**Work to complete:** Look through the entries below for the string "Stdlib", and copy each line where it is found.

------------------------------------------------------------

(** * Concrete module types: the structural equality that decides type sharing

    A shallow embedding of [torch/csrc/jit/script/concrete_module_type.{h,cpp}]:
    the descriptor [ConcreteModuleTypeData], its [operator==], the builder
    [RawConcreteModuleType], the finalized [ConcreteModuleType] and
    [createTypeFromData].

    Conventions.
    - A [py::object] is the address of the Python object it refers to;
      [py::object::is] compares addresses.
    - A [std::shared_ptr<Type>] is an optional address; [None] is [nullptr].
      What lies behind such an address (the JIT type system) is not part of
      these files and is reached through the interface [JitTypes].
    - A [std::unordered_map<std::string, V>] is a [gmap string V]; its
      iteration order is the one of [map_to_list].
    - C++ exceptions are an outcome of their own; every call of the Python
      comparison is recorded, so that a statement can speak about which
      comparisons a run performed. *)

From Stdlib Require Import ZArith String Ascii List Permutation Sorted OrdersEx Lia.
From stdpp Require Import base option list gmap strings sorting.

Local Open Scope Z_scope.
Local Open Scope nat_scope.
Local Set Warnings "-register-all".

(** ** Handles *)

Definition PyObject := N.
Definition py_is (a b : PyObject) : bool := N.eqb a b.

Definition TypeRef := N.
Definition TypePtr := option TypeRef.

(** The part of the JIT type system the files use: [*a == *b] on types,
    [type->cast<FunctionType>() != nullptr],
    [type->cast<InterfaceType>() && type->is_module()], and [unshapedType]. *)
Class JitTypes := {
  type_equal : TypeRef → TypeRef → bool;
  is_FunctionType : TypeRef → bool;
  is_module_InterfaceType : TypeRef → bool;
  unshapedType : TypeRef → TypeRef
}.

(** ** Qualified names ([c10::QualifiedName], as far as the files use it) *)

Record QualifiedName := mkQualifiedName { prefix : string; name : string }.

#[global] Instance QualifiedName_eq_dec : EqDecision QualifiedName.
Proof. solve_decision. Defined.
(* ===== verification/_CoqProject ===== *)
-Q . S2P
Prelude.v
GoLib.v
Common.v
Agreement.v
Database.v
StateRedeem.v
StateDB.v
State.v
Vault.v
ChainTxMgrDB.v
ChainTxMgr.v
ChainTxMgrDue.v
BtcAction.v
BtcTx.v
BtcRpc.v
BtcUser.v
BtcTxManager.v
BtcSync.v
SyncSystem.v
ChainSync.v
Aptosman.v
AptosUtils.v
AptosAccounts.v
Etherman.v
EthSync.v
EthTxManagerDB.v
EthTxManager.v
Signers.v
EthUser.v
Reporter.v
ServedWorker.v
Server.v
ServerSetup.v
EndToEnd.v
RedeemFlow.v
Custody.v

------------------------------------------------------------

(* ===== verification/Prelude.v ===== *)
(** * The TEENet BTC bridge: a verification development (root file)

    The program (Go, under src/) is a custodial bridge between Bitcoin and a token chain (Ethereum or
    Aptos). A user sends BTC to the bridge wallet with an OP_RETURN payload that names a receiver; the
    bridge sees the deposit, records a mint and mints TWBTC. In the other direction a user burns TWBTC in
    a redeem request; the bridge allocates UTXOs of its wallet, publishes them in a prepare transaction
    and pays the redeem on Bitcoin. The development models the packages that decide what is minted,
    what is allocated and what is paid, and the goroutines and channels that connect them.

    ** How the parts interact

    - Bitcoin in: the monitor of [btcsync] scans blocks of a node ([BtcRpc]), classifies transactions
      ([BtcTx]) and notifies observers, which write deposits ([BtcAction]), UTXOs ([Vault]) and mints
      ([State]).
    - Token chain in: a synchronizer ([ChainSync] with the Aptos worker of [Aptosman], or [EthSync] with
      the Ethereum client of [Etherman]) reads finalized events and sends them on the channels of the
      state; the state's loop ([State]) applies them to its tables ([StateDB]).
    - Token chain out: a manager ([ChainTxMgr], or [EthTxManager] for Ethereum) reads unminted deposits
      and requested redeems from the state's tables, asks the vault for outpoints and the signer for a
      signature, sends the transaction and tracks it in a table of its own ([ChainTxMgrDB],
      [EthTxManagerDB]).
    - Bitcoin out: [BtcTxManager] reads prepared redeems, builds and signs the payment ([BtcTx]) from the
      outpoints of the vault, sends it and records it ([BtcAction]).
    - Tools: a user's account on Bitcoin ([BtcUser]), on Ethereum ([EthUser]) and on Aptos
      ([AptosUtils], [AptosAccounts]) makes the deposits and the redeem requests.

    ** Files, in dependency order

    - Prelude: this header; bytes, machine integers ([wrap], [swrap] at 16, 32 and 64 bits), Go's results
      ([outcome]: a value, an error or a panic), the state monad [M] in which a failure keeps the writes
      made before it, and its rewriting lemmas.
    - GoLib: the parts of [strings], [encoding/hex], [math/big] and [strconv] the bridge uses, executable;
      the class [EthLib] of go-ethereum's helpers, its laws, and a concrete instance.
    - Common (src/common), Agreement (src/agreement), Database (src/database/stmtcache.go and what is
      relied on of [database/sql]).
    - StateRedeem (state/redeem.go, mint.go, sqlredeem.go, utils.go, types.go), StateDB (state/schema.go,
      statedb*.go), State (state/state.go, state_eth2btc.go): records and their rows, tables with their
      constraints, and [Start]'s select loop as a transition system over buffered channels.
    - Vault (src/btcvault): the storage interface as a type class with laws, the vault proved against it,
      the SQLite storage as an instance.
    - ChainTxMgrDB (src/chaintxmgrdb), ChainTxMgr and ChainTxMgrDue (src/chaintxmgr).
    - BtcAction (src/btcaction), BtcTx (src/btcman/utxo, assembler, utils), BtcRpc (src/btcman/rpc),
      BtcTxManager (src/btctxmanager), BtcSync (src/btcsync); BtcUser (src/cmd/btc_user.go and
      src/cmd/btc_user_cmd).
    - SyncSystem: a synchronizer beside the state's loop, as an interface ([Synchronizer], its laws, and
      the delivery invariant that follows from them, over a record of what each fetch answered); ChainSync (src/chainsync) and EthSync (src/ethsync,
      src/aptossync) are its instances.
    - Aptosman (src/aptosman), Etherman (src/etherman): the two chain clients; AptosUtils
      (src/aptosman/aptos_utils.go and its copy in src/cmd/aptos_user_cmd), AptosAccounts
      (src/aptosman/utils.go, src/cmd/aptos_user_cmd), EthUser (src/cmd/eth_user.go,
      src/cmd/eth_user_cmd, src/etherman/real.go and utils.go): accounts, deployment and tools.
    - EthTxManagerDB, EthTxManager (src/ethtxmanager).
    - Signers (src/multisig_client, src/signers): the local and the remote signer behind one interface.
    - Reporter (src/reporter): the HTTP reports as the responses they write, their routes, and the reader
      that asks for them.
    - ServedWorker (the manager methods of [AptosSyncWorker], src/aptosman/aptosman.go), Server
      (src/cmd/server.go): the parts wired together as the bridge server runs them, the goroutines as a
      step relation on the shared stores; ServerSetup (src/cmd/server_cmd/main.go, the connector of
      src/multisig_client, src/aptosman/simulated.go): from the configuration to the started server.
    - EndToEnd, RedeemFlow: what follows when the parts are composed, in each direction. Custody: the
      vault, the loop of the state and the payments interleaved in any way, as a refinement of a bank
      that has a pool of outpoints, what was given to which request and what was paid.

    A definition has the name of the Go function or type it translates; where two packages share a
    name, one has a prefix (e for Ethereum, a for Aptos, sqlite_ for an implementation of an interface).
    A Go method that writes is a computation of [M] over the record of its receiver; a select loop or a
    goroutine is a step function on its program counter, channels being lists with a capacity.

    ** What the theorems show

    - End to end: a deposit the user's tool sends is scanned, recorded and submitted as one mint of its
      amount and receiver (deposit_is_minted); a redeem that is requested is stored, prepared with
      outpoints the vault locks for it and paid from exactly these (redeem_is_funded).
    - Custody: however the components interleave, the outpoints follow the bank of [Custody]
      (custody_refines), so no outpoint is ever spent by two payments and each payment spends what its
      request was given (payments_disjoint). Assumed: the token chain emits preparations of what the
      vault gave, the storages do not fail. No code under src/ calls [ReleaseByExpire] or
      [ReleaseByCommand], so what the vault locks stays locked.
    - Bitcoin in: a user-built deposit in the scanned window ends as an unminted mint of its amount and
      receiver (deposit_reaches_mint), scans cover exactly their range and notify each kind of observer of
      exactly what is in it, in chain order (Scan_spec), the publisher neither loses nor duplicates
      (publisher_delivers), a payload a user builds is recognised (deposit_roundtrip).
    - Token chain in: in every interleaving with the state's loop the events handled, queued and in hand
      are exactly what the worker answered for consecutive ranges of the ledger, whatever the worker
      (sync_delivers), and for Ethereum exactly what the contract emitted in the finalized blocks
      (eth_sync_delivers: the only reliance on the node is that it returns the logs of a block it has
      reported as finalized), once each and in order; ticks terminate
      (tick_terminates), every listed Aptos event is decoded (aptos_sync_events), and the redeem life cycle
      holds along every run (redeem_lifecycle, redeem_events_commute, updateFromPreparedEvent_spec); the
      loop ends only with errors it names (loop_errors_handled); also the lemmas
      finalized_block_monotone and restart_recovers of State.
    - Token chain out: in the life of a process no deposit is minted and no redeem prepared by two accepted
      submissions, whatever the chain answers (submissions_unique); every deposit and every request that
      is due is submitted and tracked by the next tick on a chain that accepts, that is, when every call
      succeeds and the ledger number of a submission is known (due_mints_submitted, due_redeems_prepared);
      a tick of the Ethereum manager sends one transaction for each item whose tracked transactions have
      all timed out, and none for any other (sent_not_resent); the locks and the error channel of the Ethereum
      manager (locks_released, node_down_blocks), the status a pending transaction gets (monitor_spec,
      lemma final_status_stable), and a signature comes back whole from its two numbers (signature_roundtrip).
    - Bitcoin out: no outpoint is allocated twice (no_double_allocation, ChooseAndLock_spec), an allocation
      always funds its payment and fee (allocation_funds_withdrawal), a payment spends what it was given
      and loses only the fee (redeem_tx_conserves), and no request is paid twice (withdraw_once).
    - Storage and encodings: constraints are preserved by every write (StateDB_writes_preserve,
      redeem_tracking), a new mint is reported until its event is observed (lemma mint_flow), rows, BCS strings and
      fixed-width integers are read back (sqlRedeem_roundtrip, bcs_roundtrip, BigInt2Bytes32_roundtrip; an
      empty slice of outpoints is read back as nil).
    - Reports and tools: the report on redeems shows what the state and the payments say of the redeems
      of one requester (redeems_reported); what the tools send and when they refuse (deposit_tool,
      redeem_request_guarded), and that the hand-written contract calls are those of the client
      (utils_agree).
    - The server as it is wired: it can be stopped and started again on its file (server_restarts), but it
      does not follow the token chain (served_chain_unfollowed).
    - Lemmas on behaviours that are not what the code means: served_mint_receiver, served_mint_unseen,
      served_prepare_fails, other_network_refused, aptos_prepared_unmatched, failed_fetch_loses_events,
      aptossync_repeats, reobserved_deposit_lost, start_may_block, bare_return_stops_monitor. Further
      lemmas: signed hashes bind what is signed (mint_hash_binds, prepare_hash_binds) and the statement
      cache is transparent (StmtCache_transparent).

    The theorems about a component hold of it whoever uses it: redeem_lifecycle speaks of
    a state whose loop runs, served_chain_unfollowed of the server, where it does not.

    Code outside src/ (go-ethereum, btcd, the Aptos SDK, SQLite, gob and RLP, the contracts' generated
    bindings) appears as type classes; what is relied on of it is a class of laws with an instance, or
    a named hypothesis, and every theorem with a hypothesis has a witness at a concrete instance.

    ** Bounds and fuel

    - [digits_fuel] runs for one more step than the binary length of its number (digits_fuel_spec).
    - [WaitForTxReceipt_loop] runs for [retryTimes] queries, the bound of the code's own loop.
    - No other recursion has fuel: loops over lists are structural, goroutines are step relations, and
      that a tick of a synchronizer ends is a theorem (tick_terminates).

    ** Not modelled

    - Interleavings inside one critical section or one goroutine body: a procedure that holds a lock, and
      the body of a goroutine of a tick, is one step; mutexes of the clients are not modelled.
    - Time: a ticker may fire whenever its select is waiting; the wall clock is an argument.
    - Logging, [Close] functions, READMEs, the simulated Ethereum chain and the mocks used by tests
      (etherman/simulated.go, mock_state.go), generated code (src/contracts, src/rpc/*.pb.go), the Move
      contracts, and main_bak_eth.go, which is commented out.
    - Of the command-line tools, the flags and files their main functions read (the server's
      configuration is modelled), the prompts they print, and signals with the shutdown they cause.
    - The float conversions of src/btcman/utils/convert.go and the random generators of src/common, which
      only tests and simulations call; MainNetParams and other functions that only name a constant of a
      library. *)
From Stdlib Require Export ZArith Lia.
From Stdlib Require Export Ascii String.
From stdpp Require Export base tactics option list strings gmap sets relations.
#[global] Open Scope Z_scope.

------------------------------------------------------------

**Response to this task:**
From Stdlib Require Import ZArith String Ascii List Permutation Sorted OrdersEx Lia.
From Stdlib Require Export ZArith Lia.
From Stdlib Require Export Ascii String.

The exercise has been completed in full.